Der Tross des VfB Stuttgart verließ den türkischen Fußball-Hexenkessel reichlich bedröppelt. "Sehr enttäuscht" sei man über diese seiner Meinung nach "nicht notwendige" 0:1 (0:1)-Niederlage bei Fenerbahce Istanbul, sagte Trainer Sebastian Hoeneß. "Natürlich ist Enttäuschung da", gab auch VfB-Verteidiger Jeff Chabot gegenüber SWR Sport zu.

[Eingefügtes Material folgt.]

Lemma yields_complete c h :
  sendable ("APPLIED clock " +:+ rp_clock_challenge payload) = true →
  sendable ("STEP clock " +:+ rp_continue_challenge payload) = true →
  to_say (concat (line_bytes <$> drop 1 (agent_lines payload))) h →
  yields host (complete_resume_protocol show_debug show_utf8_error c payload) h (Ok ()) (to_say []).
Proof using All.
  intros Hclock Hcont Hh. unfold complete_resume_protocol. cbv zeta.
  unfold agent_lines in Hh. cbn [drop] in Hh. rewrite !fmap_cons, fmap_nil in Hh. cbn [concat] in Hh.
  destruct (yields_steps c (rp_room_id payload) None ["reseeded"; "identity"; "hostkeys"; "privilege"]
              (line_bytes "READY clock" ++ line_bytes ("APPLIED clock " +:+ rp_clock_challenge payload) ++
               line_bytes ("STEP clock " +:+ rp_continue_challenge payload) ++ line_bytes "STEP sshd" ++ line_bytes "ACK resume" ++ [])
              h) as (s & Hs).
  { by repeat constructor. }
  { rewrite !fmap_cons, fmap_nil. cbn [concat]. rewrite (right_id_L [] (++)), <- !(assoc_L (++)). exact Hh. }
  eapply yields_try; [exact Hs|]. intros h1 H1.
  eapply yields_try; [apply yields_unbounded, yields_record; [reflexivity|reflexivity|exact H1]|]. intros h2 H2.
  eapply yields_try; [apply yields_clock; [done|exact H2]|]. intros h3 H3.
  eapply yields_try; [apply yields_unbounded, yields_record; [done|reflexivity|exact H3]|]. intros h4 H4.
  eapply yields_bind.
  { unfold record_resume_step. eapply yields_bind; [by apply (yields_quiet (VProgress "clock")); [|tauto|]|].
    intros h5 H5. by apply yields_ret. }
  intros h5 H5. eapply yields_try; [apply yields_step; [reflexivity|exact H5]|]. intros h6 H6.
  apply yields_unbounded, yields_record; [reflexivity|reflexivity|exact H6].
Qed.

Lemma yields_nudge listener listen_path :
  sendable ("APPLIED clock " +:+ rp_clock_challenge payload) = true →
  sendable ("STEP clock " +:+ rp_continue_challenge payload) = true →
  yields host (serve_resume_inner show_debug show_utf8_error listener listen_path payload) [] (Ok ()) (to_say []).
Proof using All.
  intros Hclock Hcont. unfold serve_resume_inner. cbv zeta.
  destruct (yields_accept listener (rp_room_id payload) (concat (line_bytes <$> drop 1 (agent_lines payload))) []) as [c Hc].
  { done. }
  eapply yields_try; [exact Hc|]. intros h1 H1.
  eapply yields_bind; [by apply (yields_quiet (VCloseListener listener)); [|tauto|]|]. intros h2 H2.
  eapply yields_try.
  { apply yields_map_err, yields_map_err, (yields_quiet (VRemoveFile listen_path)); [apply (ga_remove _ _ Hagent)|tauto|exact H2]. }
  intros h3 H3. eapply yields_try; [by apply yields_initial|]. intros h4 H4. by apply yields_complete.
Qed.

End agent.

(** Such a host. *)
Definition agent_host (payload : ResumePayload) (h : list vevent) (op : vsop) : vans op :=
  match op return vans op with
  | VRemoveFile _ | VChown _ _ _ | VWrite _ _ => Ok ()
  | VBind _ => Ok 3%N
  | VAccept _ _ => Some (Ok 4%N)
  | VReadByte _ _ => Some (Ok (concat (line_bytes <$> agent_lines payload) !! reads h))
  | VReadOne _ | VReadToEnd _ => Ok EmptyString
  | VNow => 1000%N
  | VUtcNow => 1750000000%Z
  | VUlid => "01jz0000000000000000000000"
  | VCloseListener _ | VClose _ | VProgress _ | VAbort => ()
  end.

Lemma agent_host_good payload : good_agent payload (agent_host payload).
Proof. split; simpl; eauto. by intros _ _. Qed.

Definition sample_nudge : ResumePayload :=
  {| rp_room_id := "room-a"; rp_entropy := "entropy"; rp_secrets := EmptyString;
     rp_clock_challenge := "01jz0000000000000000000001"; rp_continue_challenge := "01jz0000000000000000000002" |}.

(** ** Theorems *)

(** C17. The nudge after a restore is one fixed conversation.  Whatever the host
    answers, at most eight candidates are accepted, all after the first within
    five seconds of it; entropy, identity and secrets are sent only when a
    candidate has sent the whole preface, the listener is closed and its path
    removed; the clock is sent right after it was sampled, once the guest has
    asked for it, and the guest is let go on only when it has acknowledged that
    very sample in less than four seconds.  The task succeeds only when the whole
    conversation took place in its order, both challenges echoed. *)
Theorem resume_conversation show_debug show_utf8_error listener listen_path payload tr o :
  run (serve_resume_inner show_debug show_utf8_error listener listen_path payload) tr o →
  guarded (nudge_allows payload listener listen_path) tr ∧
  (o = Some (Ok ()) → ∃ c older epoch, speaking c (resume_script payload epoch) older tr).
Proof.
  intros Hrun. destruct (spec_run _ _ _ _ _ (spec_nudge payload listener listen_path show_debug show_utf8_error [] eq_refl) Hrun)
    as [Hg Hq].
  split; [done|]. intros ->. exact (Hq _ eq_refl () eq_refl).
Qed.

Viel Zeit zur Frustbewältigung bleibt nicht. "Da wird eine Nacht drüber geschlafen, ausgewertet, analysiert und dann geht es am Sonntag weiter", so Vorstand Sport Fabian Wohlgemuth am Donnerstag gegenüber SWR Sport. Denn nach der Europa League ist vor der Bundesliga. In der geht es für den Tabellendritten am Sonntag (17.30 Uhr/im Audio-Livestream) gegen den 1. FSV Mainz 05 weiter. Ein "sehr wichtiges Spiel", wie Torhüter Alexander Nübel meinte. Die Serie von zuletzt vier Liga-Siegen nacheinander wolle man gegen die Rheinhessen, die nur drei Tage später im DFB-Pokal schon wieder warten, unbedingt "am Leben halten", erklärte der Schlussmann der Schwaben.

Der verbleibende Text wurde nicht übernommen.